# [What is expected]
Lines below starting with the line with "(** * Translation-quality" and going on through the line with "From Stdlib Require Import ZArith QArith Qfield" must be output exactly; the rest of the records must be left out.

# [Supplied records]
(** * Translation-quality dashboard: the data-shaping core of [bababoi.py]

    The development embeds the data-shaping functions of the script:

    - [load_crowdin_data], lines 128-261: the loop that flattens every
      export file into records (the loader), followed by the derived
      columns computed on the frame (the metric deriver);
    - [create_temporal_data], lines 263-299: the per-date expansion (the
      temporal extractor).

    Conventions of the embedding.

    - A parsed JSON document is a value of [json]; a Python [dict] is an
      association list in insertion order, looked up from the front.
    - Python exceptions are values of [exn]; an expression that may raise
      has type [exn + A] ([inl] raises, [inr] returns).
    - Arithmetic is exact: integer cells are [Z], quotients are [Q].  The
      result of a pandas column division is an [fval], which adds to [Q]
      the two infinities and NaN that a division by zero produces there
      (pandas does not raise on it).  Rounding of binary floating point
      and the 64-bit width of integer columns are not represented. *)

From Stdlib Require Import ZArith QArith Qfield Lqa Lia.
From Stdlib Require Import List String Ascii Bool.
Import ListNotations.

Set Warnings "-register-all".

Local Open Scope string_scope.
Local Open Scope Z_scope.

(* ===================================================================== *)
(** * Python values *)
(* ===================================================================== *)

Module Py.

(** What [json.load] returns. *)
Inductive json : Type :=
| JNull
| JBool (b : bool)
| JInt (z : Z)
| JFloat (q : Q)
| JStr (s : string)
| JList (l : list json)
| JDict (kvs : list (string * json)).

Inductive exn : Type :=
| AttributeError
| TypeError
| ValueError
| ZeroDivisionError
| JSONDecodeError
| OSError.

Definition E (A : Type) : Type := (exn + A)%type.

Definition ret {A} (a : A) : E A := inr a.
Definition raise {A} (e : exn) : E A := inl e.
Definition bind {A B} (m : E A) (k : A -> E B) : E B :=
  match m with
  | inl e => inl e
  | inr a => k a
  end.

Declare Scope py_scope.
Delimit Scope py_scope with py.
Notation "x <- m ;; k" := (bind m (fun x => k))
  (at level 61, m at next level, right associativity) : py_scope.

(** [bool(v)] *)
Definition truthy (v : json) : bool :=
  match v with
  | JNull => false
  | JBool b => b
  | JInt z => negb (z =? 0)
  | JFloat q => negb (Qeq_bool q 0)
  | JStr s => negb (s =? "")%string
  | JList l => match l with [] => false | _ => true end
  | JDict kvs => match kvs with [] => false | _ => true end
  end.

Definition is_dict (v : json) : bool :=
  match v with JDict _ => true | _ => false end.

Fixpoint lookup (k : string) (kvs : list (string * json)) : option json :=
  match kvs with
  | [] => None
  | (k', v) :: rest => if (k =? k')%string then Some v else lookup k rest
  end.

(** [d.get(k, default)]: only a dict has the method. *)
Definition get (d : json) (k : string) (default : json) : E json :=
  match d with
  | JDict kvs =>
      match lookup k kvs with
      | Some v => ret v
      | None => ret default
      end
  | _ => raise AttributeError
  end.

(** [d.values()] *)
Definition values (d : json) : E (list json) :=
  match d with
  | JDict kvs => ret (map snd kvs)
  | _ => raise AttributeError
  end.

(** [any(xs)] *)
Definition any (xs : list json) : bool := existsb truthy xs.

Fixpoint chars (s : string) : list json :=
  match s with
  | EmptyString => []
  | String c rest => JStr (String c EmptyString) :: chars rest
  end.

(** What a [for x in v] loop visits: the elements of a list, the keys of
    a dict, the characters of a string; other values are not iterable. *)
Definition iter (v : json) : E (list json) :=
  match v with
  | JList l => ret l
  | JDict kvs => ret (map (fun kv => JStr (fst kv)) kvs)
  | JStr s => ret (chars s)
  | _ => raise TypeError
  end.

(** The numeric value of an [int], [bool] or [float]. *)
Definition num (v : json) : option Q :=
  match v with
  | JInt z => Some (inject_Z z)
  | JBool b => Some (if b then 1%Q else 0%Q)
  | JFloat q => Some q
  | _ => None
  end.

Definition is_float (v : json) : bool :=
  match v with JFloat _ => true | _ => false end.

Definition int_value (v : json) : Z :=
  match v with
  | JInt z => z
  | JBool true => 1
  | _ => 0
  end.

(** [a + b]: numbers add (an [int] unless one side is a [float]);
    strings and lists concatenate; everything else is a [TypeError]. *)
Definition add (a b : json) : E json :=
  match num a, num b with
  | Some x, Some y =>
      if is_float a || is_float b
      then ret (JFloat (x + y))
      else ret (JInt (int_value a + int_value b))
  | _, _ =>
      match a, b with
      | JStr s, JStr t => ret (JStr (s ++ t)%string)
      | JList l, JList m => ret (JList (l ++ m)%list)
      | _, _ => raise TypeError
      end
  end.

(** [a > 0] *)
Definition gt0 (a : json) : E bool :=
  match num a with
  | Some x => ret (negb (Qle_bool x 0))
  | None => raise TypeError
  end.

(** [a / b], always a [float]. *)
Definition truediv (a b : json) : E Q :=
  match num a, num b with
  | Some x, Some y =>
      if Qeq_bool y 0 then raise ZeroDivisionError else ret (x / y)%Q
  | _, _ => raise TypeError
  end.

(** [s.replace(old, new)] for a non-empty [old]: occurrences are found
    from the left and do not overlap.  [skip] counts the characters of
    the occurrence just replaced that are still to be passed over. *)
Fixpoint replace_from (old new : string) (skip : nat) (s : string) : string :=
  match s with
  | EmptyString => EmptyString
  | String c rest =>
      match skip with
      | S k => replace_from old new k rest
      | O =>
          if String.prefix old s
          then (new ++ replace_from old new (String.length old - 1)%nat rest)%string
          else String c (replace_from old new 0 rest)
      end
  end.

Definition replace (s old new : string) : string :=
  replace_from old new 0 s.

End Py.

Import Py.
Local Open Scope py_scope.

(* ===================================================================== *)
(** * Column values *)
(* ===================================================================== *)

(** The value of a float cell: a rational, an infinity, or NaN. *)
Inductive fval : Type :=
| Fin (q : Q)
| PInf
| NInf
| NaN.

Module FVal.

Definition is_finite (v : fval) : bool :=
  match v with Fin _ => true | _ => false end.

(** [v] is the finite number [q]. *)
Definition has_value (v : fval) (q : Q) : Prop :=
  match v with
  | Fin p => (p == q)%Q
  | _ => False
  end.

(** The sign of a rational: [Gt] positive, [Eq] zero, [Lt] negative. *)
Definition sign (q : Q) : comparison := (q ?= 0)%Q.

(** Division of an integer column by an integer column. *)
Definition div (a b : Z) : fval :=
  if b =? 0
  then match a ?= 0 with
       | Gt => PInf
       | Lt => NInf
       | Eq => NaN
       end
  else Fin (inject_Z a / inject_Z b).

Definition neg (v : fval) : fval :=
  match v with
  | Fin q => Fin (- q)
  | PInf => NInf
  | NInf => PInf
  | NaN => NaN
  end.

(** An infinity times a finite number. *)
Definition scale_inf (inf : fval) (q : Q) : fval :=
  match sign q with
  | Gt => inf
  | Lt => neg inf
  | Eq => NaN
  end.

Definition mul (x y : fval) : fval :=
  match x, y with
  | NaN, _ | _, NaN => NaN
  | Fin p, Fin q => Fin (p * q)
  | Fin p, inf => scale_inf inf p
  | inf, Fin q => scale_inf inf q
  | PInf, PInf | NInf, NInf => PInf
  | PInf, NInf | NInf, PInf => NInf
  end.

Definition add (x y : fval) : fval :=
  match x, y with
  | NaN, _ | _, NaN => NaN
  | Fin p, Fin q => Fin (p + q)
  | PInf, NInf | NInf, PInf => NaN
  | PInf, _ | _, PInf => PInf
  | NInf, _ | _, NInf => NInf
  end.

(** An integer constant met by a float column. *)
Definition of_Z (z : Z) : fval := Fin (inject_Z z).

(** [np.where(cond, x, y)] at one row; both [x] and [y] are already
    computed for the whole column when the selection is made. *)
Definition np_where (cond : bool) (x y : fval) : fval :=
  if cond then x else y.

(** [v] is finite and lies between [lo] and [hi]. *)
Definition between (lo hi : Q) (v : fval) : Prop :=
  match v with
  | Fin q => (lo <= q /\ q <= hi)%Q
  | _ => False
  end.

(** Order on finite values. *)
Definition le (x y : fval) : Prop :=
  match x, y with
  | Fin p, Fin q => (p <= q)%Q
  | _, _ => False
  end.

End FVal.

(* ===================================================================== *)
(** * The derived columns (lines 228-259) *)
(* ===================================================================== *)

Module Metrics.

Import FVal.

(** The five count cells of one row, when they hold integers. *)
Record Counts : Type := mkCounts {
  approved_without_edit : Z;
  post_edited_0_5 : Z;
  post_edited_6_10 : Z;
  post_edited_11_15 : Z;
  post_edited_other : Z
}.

...

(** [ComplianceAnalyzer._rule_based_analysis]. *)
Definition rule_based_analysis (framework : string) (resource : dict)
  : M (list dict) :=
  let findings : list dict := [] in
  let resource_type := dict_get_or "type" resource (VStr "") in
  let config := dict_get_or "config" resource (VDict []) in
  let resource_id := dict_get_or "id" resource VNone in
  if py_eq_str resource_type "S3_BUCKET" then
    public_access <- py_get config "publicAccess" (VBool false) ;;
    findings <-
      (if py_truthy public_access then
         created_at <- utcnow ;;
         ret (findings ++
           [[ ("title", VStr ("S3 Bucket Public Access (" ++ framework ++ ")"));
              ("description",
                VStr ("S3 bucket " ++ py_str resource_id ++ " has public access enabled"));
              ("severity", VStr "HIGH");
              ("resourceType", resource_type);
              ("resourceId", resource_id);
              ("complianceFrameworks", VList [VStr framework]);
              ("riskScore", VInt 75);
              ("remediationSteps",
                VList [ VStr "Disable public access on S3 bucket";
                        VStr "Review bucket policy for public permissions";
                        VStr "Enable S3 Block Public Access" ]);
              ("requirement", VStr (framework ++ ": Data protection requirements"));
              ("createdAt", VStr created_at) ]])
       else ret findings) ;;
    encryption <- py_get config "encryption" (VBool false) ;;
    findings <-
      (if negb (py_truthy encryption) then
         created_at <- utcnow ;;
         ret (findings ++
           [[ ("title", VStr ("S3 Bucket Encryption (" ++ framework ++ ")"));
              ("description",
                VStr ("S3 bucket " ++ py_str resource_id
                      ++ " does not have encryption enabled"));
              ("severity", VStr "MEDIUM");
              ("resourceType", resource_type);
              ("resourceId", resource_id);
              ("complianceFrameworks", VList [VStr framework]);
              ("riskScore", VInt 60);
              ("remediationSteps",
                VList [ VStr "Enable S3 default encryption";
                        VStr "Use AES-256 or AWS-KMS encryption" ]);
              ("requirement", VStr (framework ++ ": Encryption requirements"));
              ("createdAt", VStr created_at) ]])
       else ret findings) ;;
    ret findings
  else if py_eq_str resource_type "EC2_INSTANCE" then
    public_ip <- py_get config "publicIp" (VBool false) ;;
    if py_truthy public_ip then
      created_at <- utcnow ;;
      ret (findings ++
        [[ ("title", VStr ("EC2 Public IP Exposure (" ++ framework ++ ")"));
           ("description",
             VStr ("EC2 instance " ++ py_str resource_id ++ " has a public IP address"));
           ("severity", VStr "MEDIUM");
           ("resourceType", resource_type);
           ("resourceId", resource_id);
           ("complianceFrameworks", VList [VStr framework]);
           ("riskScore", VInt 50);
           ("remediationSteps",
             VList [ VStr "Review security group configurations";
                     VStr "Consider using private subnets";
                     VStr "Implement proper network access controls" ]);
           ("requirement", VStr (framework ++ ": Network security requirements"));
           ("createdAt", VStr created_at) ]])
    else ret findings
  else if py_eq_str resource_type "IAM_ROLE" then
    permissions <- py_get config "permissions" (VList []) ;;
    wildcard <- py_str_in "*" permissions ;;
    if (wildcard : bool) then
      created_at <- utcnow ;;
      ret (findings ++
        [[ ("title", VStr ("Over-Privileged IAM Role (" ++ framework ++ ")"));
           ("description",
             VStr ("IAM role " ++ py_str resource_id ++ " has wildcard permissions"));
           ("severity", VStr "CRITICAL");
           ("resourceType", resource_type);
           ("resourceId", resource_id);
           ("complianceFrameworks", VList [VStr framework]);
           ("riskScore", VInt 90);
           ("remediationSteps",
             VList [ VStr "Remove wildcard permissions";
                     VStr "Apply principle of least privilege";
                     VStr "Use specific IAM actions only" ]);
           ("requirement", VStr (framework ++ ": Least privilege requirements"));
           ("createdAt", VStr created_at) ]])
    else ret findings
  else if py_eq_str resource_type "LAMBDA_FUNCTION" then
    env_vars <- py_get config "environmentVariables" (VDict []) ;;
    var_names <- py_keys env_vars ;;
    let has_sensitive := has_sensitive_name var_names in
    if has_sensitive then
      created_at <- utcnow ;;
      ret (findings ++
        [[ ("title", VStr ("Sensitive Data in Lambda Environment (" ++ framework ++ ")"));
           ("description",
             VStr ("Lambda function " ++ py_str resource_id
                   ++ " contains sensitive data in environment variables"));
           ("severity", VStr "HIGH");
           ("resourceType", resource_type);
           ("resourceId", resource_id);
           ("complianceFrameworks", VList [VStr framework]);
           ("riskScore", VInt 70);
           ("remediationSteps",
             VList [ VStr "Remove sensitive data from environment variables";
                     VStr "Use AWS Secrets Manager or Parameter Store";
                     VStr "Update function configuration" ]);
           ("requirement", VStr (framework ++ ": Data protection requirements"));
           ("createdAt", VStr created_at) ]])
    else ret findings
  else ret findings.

...

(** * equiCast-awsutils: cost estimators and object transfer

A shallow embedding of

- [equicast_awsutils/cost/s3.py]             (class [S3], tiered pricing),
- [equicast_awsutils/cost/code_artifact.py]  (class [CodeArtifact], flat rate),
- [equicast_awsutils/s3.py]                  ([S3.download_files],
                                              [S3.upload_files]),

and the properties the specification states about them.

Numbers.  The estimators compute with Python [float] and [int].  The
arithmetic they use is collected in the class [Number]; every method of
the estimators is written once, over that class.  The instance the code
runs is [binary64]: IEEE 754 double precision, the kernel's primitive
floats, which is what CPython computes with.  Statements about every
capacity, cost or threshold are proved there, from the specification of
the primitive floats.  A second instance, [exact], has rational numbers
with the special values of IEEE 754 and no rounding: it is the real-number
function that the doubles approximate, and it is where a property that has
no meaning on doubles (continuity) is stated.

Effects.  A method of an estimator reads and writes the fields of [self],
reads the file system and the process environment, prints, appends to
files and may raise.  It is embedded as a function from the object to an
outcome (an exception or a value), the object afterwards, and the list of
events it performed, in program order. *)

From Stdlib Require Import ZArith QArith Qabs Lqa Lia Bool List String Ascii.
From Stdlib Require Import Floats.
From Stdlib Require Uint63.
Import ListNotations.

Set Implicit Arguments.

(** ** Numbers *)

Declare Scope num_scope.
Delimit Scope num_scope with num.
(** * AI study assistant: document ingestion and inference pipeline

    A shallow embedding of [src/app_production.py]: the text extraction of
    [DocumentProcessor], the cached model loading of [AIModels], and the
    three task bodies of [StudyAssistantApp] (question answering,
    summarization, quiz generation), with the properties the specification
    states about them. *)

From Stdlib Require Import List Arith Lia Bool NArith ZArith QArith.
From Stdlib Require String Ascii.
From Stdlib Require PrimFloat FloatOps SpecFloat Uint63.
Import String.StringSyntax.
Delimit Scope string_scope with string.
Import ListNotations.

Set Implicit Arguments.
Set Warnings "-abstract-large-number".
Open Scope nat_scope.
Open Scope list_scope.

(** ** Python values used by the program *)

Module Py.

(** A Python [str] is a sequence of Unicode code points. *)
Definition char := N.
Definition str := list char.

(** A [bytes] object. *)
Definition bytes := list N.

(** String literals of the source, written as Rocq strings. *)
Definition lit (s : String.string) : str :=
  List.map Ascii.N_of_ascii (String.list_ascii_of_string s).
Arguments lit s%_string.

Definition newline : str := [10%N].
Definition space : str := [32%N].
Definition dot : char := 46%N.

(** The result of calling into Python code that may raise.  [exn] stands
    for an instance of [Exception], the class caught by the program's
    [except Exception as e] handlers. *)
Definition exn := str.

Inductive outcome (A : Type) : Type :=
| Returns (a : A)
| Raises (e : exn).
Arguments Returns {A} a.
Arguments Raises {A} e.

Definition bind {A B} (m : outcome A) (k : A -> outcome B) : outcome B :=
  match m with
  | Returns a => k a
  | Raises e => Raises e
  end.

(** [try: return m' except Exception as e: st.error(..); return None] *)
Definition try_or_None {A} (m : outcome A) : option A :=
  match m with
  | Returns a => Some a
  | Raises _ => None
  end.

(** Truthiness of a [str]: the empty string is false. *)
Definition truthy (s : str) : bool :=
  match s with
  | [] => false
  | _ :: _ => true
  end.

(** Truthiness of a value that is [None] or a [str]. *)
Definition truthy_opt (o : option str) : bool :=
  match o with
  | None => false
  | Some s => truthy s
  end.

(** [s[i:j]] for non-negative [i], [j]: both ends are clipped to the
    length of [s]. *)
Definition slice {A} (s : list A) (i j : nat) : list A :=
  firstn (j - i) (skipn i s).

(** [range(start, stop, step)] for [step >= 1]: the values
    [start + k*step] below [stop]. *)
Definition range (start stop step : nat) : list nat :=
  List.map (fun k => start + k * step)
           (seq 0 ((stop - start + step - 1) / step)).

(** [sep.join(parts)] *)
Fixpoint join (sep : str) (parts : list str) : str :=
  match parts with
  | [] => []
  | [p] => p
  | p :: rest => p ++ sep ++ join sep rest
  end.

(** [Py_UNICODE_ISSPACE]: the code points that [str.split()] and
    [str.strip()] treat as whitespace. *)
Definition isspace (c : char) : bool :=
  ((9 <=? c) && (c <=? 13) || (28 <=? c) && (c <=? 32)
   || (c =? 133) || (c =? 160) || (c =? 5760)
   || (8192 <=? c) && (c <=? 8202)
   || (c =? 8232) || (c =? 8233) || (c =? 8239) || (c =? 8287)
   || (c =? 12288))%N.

# [Output of the exercise]
(** * Translation-quality dashboard: the data-shaping core of [bababoi.py]

    The development embeds the data-shaping functions of the script:

    - [load_crowdin_data], lines 128-261: the loop that flattens every
      export file into records (the loader), followed by the derived
      columns computed on the frame (the metric deriver);
    - [create_temporal_data], lines 263-299: the per-date expansion (the
      temporal extractor).

    Conventions of the embedding.

    - A parsed JSON document is a value of [json]; a Python [dict] is an
      association list in insertion order, looked up from the front.
    - Python exceptions are values of [exn]; an expression that may raise
      has type [exn + A] ([inl] raises, [inr] returns).
    - Arithmetic is exact: integer cells are [Z], quotients are [Q].  The
      result of a pandas column division is an [fval], which adds to [Q]
      the two infinities and NaN that a division by zero produces there
      (pandas does not raise on it).  Rounding of binary floating point
      and the 64-bit width of integer columns are not represented. *)

From Stdlib Require Import ZArith QArith Qfield Lqa Lia.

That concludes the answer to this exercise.